(** The status of a sub bar, from what was reported under it. *)
Lemma bar_status (s : St W SSHConfig Client) p id :
  binv bar_id s → (∀ t i r, (t, i, r) ∈ log s → is_result r) → subBar s !! p = Some id →
  m_sum (mon s) id = (length (reported s id) - failures (reported s id), 0, failures (reported s id)) ∧
  m_get (mon s) id = (if decide (failures (reported s id) ≠ 0) then STATUS_ERROR
                      else if decide (reported s id = []) then STATUS_SKIP else STATUS_OK).
Proof.
  intros Hb Hl Hp. pose proof (reported_results s id Hl) as Hr.
  rewrite <-(b_res _ _ Hb id) in * by (by eapply (b_main _ _ Hb)).
  split; [by apply m_sum_results|by apply m_get_results].
Qed.

Lemma reported_elem (s : St W SSHConfig Client) id r :
  r ∈ reported s id ↔ ∃ t, (t, id, r) ∈ log s.
Proof.
  unfold reported. rewrite list_elem_of_fmap. split.
  - intros ([[t i] r'] & -> & [Hi Hin]%list_elem_of_filter). simpl in Hi. subst. eauto.
  - intros [t Hin]. exists (t, id, r). split; [done|]. by apply list_elem_of_filter.
Qed.

Lemma log_bar tasks (s : St W SSHConfig Client) t :
  binv bar_id s → (log s).*1.*1 ≡ₚ tasks → t ∈ tasks →
  ∃ id r, (t, id, r) ∈ log s ∧ subBar s !! ptid t = Some id.
Proof.
  intros Hb Ht. rewrite <-Ht.
  intros ([t' id] & -> & ([[t0 i0] r] & [= -> ->] & Hin)%list_elem_of_fmap)%list_elem_of_fmap.
  exists i0, r. split; [done|]. by eapply (b_log _ _ Hb).
Qed.

Lemma main_bar_status tasks (s0 : St W SSHConfig Client) id :
  tasks ≠ [] → inv (initOptions opts) tasks s0 → binv bar_id s0 → main s0 = MLoop [] →
  wg s0 = 0 → mainBar s0 = Some id →
  m_get (mon (setMainBarStatus id s0)) id = if m_err (mon s0) then STATUS_ERROR else STATUS_OK.
Proof.
  intros Hne Hi Hb Hm Hw Hid. pose proof (inv_log _ _ _ Hi) as Hl.
  assert ((log s0).*1.*1 ≡ₚ tasks) as Ht.
  { pose proof (inv_wg _ _ _ Hi) as Hwg. pose proof (inv_tasks _ _ _ Hi) as Ht. rewrite Hm in *.
    assert (live s0 = []) as Hv by (apply length_zero_iff_nil; simpl in *; lia).
    rewrite Hv in Ht. simpl in Ht. by rewrite app_nil_r in Ht. }
  assert (results (mon s0) id = []) as Hres.
  { apply (b_main_res _ _ Hb); [intros [r Hr]; congruence|done]. }
  assert (∀ r, is_result r → m_get (m_set (mon s0) id r) id
               = if r then STATUS_ERROR else STATUS_OK) as Hget.
  { intros r Hr. assert (results (m_set (mon s0) id r) id = [r]) as E.
    { rewrite results_m_set, decide_True, Hres by done. done. }
    rewrite m_get_results by (rewrite E; by constructor). rewrite E. by destruct r. }
  unfold setMainBarStatus. simpl. destruct (m_err (mon s0)) as [e|] eqn:He.
  - destruct (inv_some _ _ _ Hi e He) as (t & i & Hin). pose proof (b_log _ _ Hb _ _ _ Hin) as Hp.
    rewrite (proj2 (count_ok_None _ _)).
    + unfold m_error. rewrite He. apply Hget. by apply (Hl t i).
    + exists (ptid t), i. split; [by apply elem_of_range|].
      destruct (bar_status s0 _ _ Hb Hl Hp) as [_ ->]. rewrite decide_True; [done|].
      rewrite failures_0, Forall_forall. intros Hall.
      by specialize (Hall (Some e) ltac:(apply reported_elem; eauto)).
  - assert (∀ b, failures (reported s0 b) = 0) as Hf.
    { intros b. apply failures_0, Forall_forall. intros r [t Hin]%reported_elem.
      by eapply (proj1 (inv_none _ _ _ Hi) He). }
    destruct tasks as [|t ts]; [done|].
    destruct (log_bar _ _ t Hb Ht ltac:(left)) as (i & r & Hin & Hp).
    assert (count_ok (mon s0) (range (subBar s0)) ≠ Some 0) as H0.
    { apply (count_ok_0 _ _ (ptid t) i); [by apply elem_of_range|].
      destruct (bar_status s0 _ _ Hb Hl Hp) as [_ ->]. rewrite decide_False by (rewrite Hf; by intros []).
      rewrite decide_False; [done|]. intros Hn.
      assert (r ∈ reported s0 i) as Hr by (apply reported_elem; eauto).
      rewrite Hn in Hr. by apply elem_of_nil in Hr. }
    destruct (count_ok (mon s0) (range (subBar s0))) as [[|n]|] eqn:Hc; [done|by apply Hget|].
    apply count_ok_None in Hc as (p & b & Hpb%elem_of_range & Hg).
    destruct (bar_status s0 _ _ Hb Hl Hpb) as [_ Hg'].
    rewrite decide_False in Hg' by (rewrite Hf; by intros []). case_decide; congruence.
Qed.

- - - -

=== ABOUT THIS EXERCISE ===
Each line of the data in which the string "split" appears needs to be copied.

=== EXERCISE OUTPUT ===
  split; [by apply m_sum_results|by apply m_get_results].
  unfold reported. rewrite list_elem_of_fmap. split.
  - intros [t Hin]. exists (t, id, r). split; [done|]. by apply list_elem_of_filter.
  exists i0, r. split; [done|]. by eapply (b_log _ _ Hb).
    + exists (ptid t), i. split; [by apply elem_of_range|].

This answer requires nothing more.